- _Work item_
The lines from the start of the records below through the line containing "(n : nat) (gb" are to be copied exactly, both ends included, with nothing added.

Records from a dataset

Segment Open

(** X10.  The display buffer holds 2-bit shades for good: if every cell is
    between 0 and 3, so is every cell after any number of dots, and the length
    of the buffer never changes. *)
Theorem display_stays_two_bit {H : Header} (n : nat) (gb : GameBoy) :
  two_bit (display_buffer (ppu gb)) ->
  two_bit (display_buffer (ppu (cycles n gb))) /\
  length (display_buffer (ppu (cycles n gb))) = length (display_buffer (ppu gb)).
Proof.
  intros Htwo. induction n as [| n (IHtwo & IHlen)]; [now split |].
  rewrite cycles_succ.
  destruct (ppu_cycle_display_buffer (cycles n gb)) as [-> | (g & Hg & ->)]; [now split |].
  destruct (draw_line_row g) as (Hlen & _ & Hkeep).
  rewrite Hg in Hlen, Hkeep. split; [now apply Hkeep | congruence].
Qed.

(** X10 at work: the first line drawn from [line_start]. *)
Lemma display_stays_two_bit_witness :
  two_bit (display_buffer (ppu (@cycles dmg 114 line_start))) /\
  length (display_buffer (ppu (@cycles dmg 114 line_start)))
  = length (display_buffer (ppu line_start)).
Proof.
  refine (@display_stays_two_bit dmg 114 line_start _).
  exact two_bit_zero_display.
Defined.

(** X11.  With the LCD on and a display buffer of 2-bit shades, every
    element the display export stores is one of the four real shades, never
    the LCD-off color or the fall-through value of the lookup. *)
Theorem display_export_real_shades (gb : GameBoy) (length : Z) :
  Z.land (lcdc (ppu gb)) LCDC_LCD_ENABLE_BIT <> 0 ->
  two_bit (display_buffer (ppu gb)) ->
  0 <= length ->
  Forall (fun store => In (snd store) [0xF5F5F5F5; 0xAAAAAAAA; 0x55555555; 0x01010101])
    (fst (ppu_get_display_data gb length)).
Proof.
  intros Hon Htwo Hlen. rewrite ppu_get_display_data_spec by assumption. cbn [fst].
  apply Forall_forall. intros store Hin.
  apply list_elem_of_In, in_map_iff in Hin. destruct Hin as (x & <- & _). cbn [snd].
  unfold display_shade. apply c_true_iff in Hon. rewrite Hon.
  assert (0 <= rd (display_buffer (ppu gb)) x <= 3) as Hshade.
  { unfold rd. destruct (x <? 0); [lia |].
    destruct (display_buffer (ppu gb) !! Z.to_nat x) as [v |] eqn:Hv; cbn [default]; [| lia].
    unfold two_bit in Htwo. rewrite Forall_lookup in Htwo. exact (Htwo _ _ Hv). }
  assert (rd (display_buffer (ppu gb)) x = 0 \/ rd (display_buffer (ppu gb)) x = 1
          \/ rd (display_buffer (ppu gb)) x = 2 \/ rd (display_buffer (ppu gb)) x = 3)
    as Hc by lia.
  destruct Hc as [-> | [-> | [-> | ->]]]; cbn; auto.
Qed.

(** X11 at work: the export of the first ten pixels of [line_start]. *)
Lemma display_export_real_shades_witness :
  Forall (fun store => In (snd store) [0xF5F5F5F5; 0xAAAAAAAA; 0x55555555; 0x01010101])
    (fst (ppu_get_display_data line_start 9)).
Proof.
  refine (display_export_real_shades line_start 9 _ _ _).
  - vm_compute. discriminate.
  - exact two_bit_zero_display.
  - lia.
Defined.

(** ** Video memory and the tile cache *)

(** X12.  Video memory is written in every mode, the controller does no
    gating: a read returns the last byte written to the address and what was
    there before for the other addresses; object memory, the display buffer,
    the timing registers and the interrupt flags are not touched, and neither
    is the tile cache when the address lies in the two tile-index maps. *)
Theorem vram_write_then_read (gb : GameBoy) (address value other : Z) :
  0 <= address < Z.of_nat (length (vram (ppu gb))) ->
  ppu_read_vram (ppu_write_vram gb address value) other
  = (if other =? address then value else ppu_read_vram gb other) /\
  oam (ppu (ppu_write_vram gb address value)) = oam (ppu gb) /\
  display_buffer (ppu (ppu_write_vram gb address value)) = display_buffer (ppu gb) /\
  timing (ppu_write_vram gb address value) = timing gb /\
  flags (ppu_write_vram gb address value) = flags gb /\
  (0x1800 <= address ->
   tile_buffer (ppu (ppu_write_vram gb address value)) = tile_buffer (ppu gb)).
Proof.
  intros Ha. split.
  - unfold ppu_read_vram. rewrite ppu_write_vram_vram.
    destruct (Z.eqb_spec other address) as [-> | Hne].
    + now apply rd_wr_eq.
    + apply rd_wr_ne. congruence.
  - unfold ppu_write_vram.
    destruct (Z.ltb_spec address 0x1800); repeat split; try reflexivity; lia.
Qed.

(** X12 at work: a write into the first tile-index map in DATA_TRANSFER. *)
Lemma vram_write_then_read_witness :
  ppu_read_vram (ppu_write_vram in_data_transfer 0x1800 7) 0x1800 = 7 /\
  oam (ppu (ppu_write_vram in_data_transfer 0x1800 7)) = oam (ppu in_data_transfer) /\
  display_buffer (ppu (ppu_write_vram in_data_transfer 0x1800 7))
  = display_buffer (ppu in_data_transfer) /\
  timing (ppu_write_vram in_data_transfer 0x1800 7) = timing in_data_transfer /\
  flags (ppu_write_vram in_data_transfer 0x1800 7) = flags in_data_transfer /\
  (0x1800 <= 0x1800 ->
   tile_buffer (ppu (ppu_write_vram in_data_transfer 0x1800 7))
   = tile_buffer (ppu in_data_transfer)).
Proof.
  refine (vram_write_then_read in_data_transfer 0x1800 7 0x1800 _).
  split; [vm_compute; discriminate | reflexivity].
Defined.

Lemma color_code_range (byte1 byte2 pixel : Z) : 0 <= color_code byte1 byte2 pixel <= 3.
Proof.
  unfold color_code. cbv zeta. destruct (c_true _), (c_true _); lia.
Qed.

(** Row [address mod 16 / 2] of tile [address / 16] is row [address / 2] of
    the cache as a whole. *)
Lemma row_of_address (address : Z) :
  address / 16 * 8 + address mod 16 / 2 = address / 2.
Proof.
  pose proof (Z.div_mod address 16 ltac:(lia)) as H16.
  pose proof (Z.mod_pos_bound address 16 ltac:(lia)) as Hm16.
  pose proof (Z.div_mod (address mod 16) 2 ltac:(lia)) as H2.
  pose proof (Z.mod_pos_bound (address mod 16) 2 ltac:(lia)) as Hm2.
  apply (Z.div_unique address 2 _ ((address mod 16) mod 2)); lia.
Qed.

(** A write to tile data touches the eight cache cells of its row only. *)
Lemma ppu_write_vram_cache_row (gb : GameBoy) (address value : Z) :
  row_update (address / 2 * 8) (address / 2 * 8 + 8)
    (tile_buffer (ppu gb)) (tile_buffer (ppu (ppu_write_vram gb address value))).
Proof.
  unfold ppu_write_vram. destruct (address <? 0x1800); [| apply row_update_refl].
  cbn [ppu on_ppu tile_buffer set_tile_buffer set_vram vram].
  apply row_update_fold. intros tb pixel Hin. apply In_seqZ in Hin.
  unfold PPU_BYTES_PER_TILE, PPU_BYTES_PER_ROW, PPU_ROWS_PER_TILE, PPU_PIXELS_PER_TILE_ROW in *.
  rewrite row_of_address.
  apply row_update_wr; [lia | apply color_code_range].
Qed.

Lemma rd_replicate_zero (n : nat) (i : Z) : rd (replicate n 0) i = 0.
Proof.
  unfold rd. destruct (i <? 0); [reflexivity |].
  destruct (replicate n 0 !! Z.to_nat i) as [v |] eqn:Hv; [| reflexivity].
  apply lookup_replicate in Hv. now destruct Hv as [-> _].
Qed.

(** The cache of a controller whose memories are all zero is consistent. *)
Lemma cache_consistent_zero (p : PPU) :
  vram p = vram zero_ppu -> tile_buffer p = tile_buffer zero_ppu -> cache_consistent p.
Proof.
  intros Hv Ht k pixel _ _. rewrite Hv, Ht. cbn [tile_buffer vram zero_ppu].
  now rewrite !rd_replicate_zero.
Qed.

(** A write to video memory keeps the cache the decoding of the tile
    data. *)
Lemma ppu_write_vram_consistent (gb : GameBoy) (address value : Z) :
  0 <= address < 0x2000 ->
  Z.of_nat (length (vram (ppu gb))) = 0x2000 ->
  Z.of_nat (length (tile_buffer (ppu gb))) = 384 * 8 * 8 ->
  cache_consistent (ppu gb) ->
  cache_consistent (ppu (ppu_write_vram gb address value)).
Proof.
  intros Ha Hv Htb Hcache.
  destruct (ppu_write_vram_cache_row gb address value) as (Hlen & Hother & Htwo).
  intros k pixel Hk Hp. rewrite ppu_write_vram_vram.
  destruct (Z.eq_dec k (address / 2)) as [-> | Hne].
  - assert (address < 0x1800) as Hlow.
    { pose proof (Z.div_mod address 2 ltac:(lia)) as Hd.
      pose proof (Z.mod_pos_bound address 2 ltac:(lia)). lia. }
    pose proof (ppu_write_vram_row gb address value pixel ltac:(lia) Htb Hp) as Hrow.
    unfold tile_at, PPU_BYTES_PER_TILE, PPU_BYTES_PER_ROW, PPU_ROWS_PER_TILE,
      PPU_PIXELS_PER_TILE_ROW in Hrow.
    rewrite row_of_address, land_FFFE in Hrow by lia. exact Hrow.
  - rewrite Hother by lia. rewrite Hcache by assumption.
    pose proof (Z.div_mod address 2 ltac:(lia)) as Hd.
    pose proof (Z.mod_pos_bound address 2 ltac:(lia)) as Hm.
    now rewrite !rd_wr_ne by lia.
Qed.

(** X13.  The tile cache stays the decoding of the tile data: if every row
    of the cache is the decoding of its byte pair in video memory, it still is
    after a write to any address of video memory, whether the address is in
    tile data or in a tile-index map; the sizes of video memory and cache are
    kept, and the cache holds 2-bit color indices if it did before. *)
Theorem tile_cache_stays_consistent (gb : GameBoy) (address value : Z) :
  0 <= address < 0x2000 ->
  Z.of_nat (length (vram (ppu gb))) = 0x2000 ->
  Z.of_nat (length (tile_buffer (ppu gb))) = 384 * 8 * 8 ->
  cache_consistent (ppu gb) ->
  cache_consistent (ppu (ppu_write_vram gb address value)) /\
  length (vram (ppu (ppu_write_vram gb address value))) = length (vram (ppu gb)) /\
  length (tile_buffer (ppu (ppu_write_vram gb address value)))
  = length (tile_buffer (ppu gb)) /\
  (two_bit (tile_buffer (ppu gb)) ->
   two_bit (tile_buffer (ppu (ppu_write_vram gb address value)))).
Proof.
  intros Ha Hv Htb Hcache.
  destruct (ppu_write_vram_cache_row gb address value) as (Hlen & _ & Htwo).
  split; [now apply ppu_write_vram_consistent |].
  split; [now rewrite ppu_write_vram_vram, length_wr | split; assumption].
Qed.

(** X13 at work: the first write to tile data after power-on. *)
Lemma tile_cache_stays_consistent_witness :
  cache_consistent (ppu (ppu_write_vram power_on 0x0123 0xA5)) /\
  length (vram (ppu (ppu_write_vram power_on 0x0123 0xA5))) = length (vram (ppu power_on)) /\
  length (tile_buffer (ppu (ppu_write_vram power_on 0x0123 0xA5)))
  = length (tile_buffer (ppu power_on)) /\
  (two_bit (tile_buffer (ppu power_on)) ->
   two_bit (tile_buffer (ppu (ppu_write_vram power_on 0x0123 0xA5)))).
Proof.
  refine (tile_cache_stays_consistent power_on 0x0123 0xA5 _ _ _ _).
  - lia.
  - vm_compute. reflexivity.
  - vm_compute. reflexivity.
  - apply cache_consistent_zero; reflexivity.
Defined.


(** ** Line renderer: the sprite pass *)

Lemma oam_entry_first (p : PPU) (i : Z) : rd (oam_entry p i) 0 = rd (oam p) (i * 4).
Proof.
  unfold oam_entry. change (seqZ 0 4) with [0; 1; 2; 3]. cbn [map].
  unfold rd at 1. cbn. now rewrite Z.add_0_r.
Qed.

(** The scan from entry [i] on, with fewer than ten rows selected so far. *)
Lemma select_loop (p : PPU) (sprite_size : Z) (n : nat) (i : Z) (sprites : list (list Z)) :
  (length sprites < 10)%nat ->
  flow_state (for_up n i (fun i sprites =>
    let sprite_y := rd (oam p) (i * 4) - 16 in
    if (sprite_y <=? ly p) && (ly p - sprite_y <? sprite_size) then
      let sprites := sprites ++ [map (fun k => rd (oam p) (i * 4 + k)) (seqZ 0 4)] in
      if Z.of_nat (length sprites) =? 10 then Return sprites tt else Next sprites
    else Next sprites) sprites)
  = take 10 (sprites
             ++ List.filter (covers_line p sprite_size)
                  (map (oam_entry p) (seqZ i (Z.of_nat n)))).
Proof.
  revert i sprites. induction n as [| n IH]; intros i sprites Hlen.
  - cbn [for_up flow_state Z.of_nat]. cbn. rewrite app_nil_r.
    symmetry. apply take_ge. lia.
  - rewrite (seqZ_cons i) by lia. cbn [map List.filter for_up]. cbv zeta.
    replace (Z.pred (Z.of_nat (S n))) with (Z.of_nat n) by lia.
    replace (Z.succ i) with (i + 1) by lia.
    unfold covers_line at 1. rewrite oam_entry_first.
    destruct ((rd (oam p) (i * 4) - 16 <=? ly p)
              && (ly p - (rd (oam p) (i * 4) - 16) <? sprite_size)).
    + fold (oam_entry p i).
      destruct (Z.eqb_spec (Z.of_nat (length (sprites ++ [oam_entry p i]))) 10) as [Hten | Hnot].
      * cbn [flow_state].
        match goal with
        | |- _ = take 10 (sprites ++ ?e :: ?rest) =>
            replace (sprites ++ e :: rest) with ((sprites ++ [e]) ++ rest)
              by (now rewrite <- app_assoc)
        end.
        rewrite take_app_length'; [reflexivity | lia].
      * rewrite IH by (rewrite length_app in *; cbn [length] in *; lia).
        now rewrite <- app_assoc.
    + now rewrite IH.
Qed.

Segment Closed

- _Exercise answer_
(** X10.  The display buffer holds 2-bit shades for good: if every cell is
    between 0 and 3, so is every cell after any number of dots, and the length
    of the buffer never changes. *)
Theorem display_stays_two_bit {H : Header} (n : nat) (gb : GameBoy) :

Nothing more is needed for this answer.